Data extracted from a collection:
= Beginning of Section =
(** [not file_name or not file_name.strip()], the test the blob storage
    client makes before it downloads: the name is empty or all white space
    (of the ASCII white space: space, tab to carriage return, and the four
    separators 28 to 31). *)
Definition isspace (c : ascii) : bool :=
  let n := N_of_ascii c in
  ((n =? 32) || ((9 <=? n) && (n <=? 13)) || ((28 <=? n) && (n <=? 31)))%N.

Fixpoint blank (file_name : string) : bool :=
  match file_name with
  | EmptyString => true
  | String c rest => isspace c && blank rest
  end.

(** The abstract base class: the three methods every provider has. *)
Class StorageProviderBase (P : Type) : Type := {
  list_files : P -> list FileRecord.t;
  download_file : P -> string -> option bytes;
  file_exists : P -> string -> bool;
}.

Module MemoryProvider.
Section WithJson.
Context {json : JsonModule}.

Record t : Type := mk {
  _system_prompt : string;
  _prompt_settings : PromptSettings.t;
  _user_prompt : string;
}.

(** [MemoryProvider(system_prompt, prompt_settings, user_prompt="")] *)
Definition __init__ (system_prompt : string) (prompt_settings : PromptSettings.t)
    (user_prompt : string) : t :=
  mk system_prompt prompt_settings user_prompt.

(** Truth value of a [str]. *)
Definition truthy (s : string) : bool := negb (bool_decide (s = "")).

Definition list_files (self : t) : list FileRecord.t :=
  let files :=
    [ FileRecord.mk "settings.json" "settings.json"
        (String.length (json_dumps (PromptSettings.__dict__ (_prompt_settings self))))
        (PyInt 0) (PyInt 0) "application/json";
      FileRecord.mk "system.md" "system.md"
        (length (str_encode (_system_prompt self)))
        (PyInt 0) (PyInt 0) "text/markdown" ] in
  if truthy (_user_prompt self)
  then files ++ [ FileRecord.mk "user.md" "user.md"
                    (length (str_encode (_user_prompt self)))
                    (PyInt 0) (PyInt 0) "text/markdown" ]
  else files.

Definition download_file (self : t) (file_name : string) : option bytes :=
  if bool_decide (file_name = "settings.json")
  then Some (str_encode (json_dumps (PromptSettings.__dict__ (_prompt_settings self))))
  else if bool_decide (file_name = "system.md")
  then Some (str_encode (_system_prompt self))
  else if bool_decide (file_name = "user.md")
  then (if truthy (_user_prompt self) then Some (str_encode (_user_prompt self)) else None)
  else None.

Definition file_exists (self : t) (file_name : string) : bool :=
  if bool_decide (file_name = "user.md")
  then truthy (_user_prompt self)
  else bool_decide (file_name ∈ ["settings.json"; "system.md"]).

End WithJson.
End MemoryProvider.
(** * Festival-Playlists: a shallow embedding of [festival.py]

    The script resolves artist names against the Spotify search API,
    picks up to five top tracks per artist and adds them to a playlist in
    batches.  This development embeds the two worker functions
    ([fetch_artist_details], [fetch_top_songs]), the batch helper
    ([add_tracks_in_batches]) and the orchestration in [main], and proves
    the properties of the specification against them.

    Modelling conventions.
    - Python [str] values are Rocq [string]s (8-bit characters); [str.lower]
      maps [A-Z] to [a-z] and leaves every other character alone, which is
      what Python does on ASCII text.
    - The Spotify client [sp] is a record of oracles, one per endpoint the
      script calls; an endpoint either raises or returns a well-formed
      response.
    - Code that appends to a [logs] list and may raise runs in a small
      state-and-exception monad; the log written before a [raise] survives
      into the [except] handler, as the list object does in Python.
    - The thread pool's [executor.map] yields results in input order, so a
      phase is a [map] over its inputs.
    - The resolver looks the global name [difflib] up at run time; the
      binding is a parameter of the embedding, and [module_difflib] is the
      binding the module's own import lines give it. *)

From Stdlib Require Import String Ascii List Bool Arith Lia DecimalString.
From Stdlib Require Import QArith.
Import ListNotations.
Open Scope string_scope.
Open Scope nat_scope.

(** ** Python strings *)

Module PyStr.

Definition lower_char (c : ascii) : ascii :=
  let n := nat_of_ascii c in
  if (65 <=? n) && (n <=? 90) then ascii_of_nat (n + 32) else c.

(** [s.lower()] *)
Fixpoint lower (s : string) : string :=
  match s with
  | EmptyString => EmptyString
  | String c rest => String (lower_char c) (lower rest)
  end.

(** [s.startswith(p)] *)
Fixpoint startswith (p s : string) : bool :=
  match p, s with
  | EmptyString, _ => true
  | String a p', String b s' => Ascii.eqb a b && startswith p' s'
  | String _ _, EmptyString => false
  end.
= End of Section =
◆ **Activity**:
The answer must be every line of the records that holds the string "client".

◆ **Your solution**:
    client makes before it downloads: the name is empty or all white space
    - The Spotify client [sp] is a record of oracles, one per endpoint the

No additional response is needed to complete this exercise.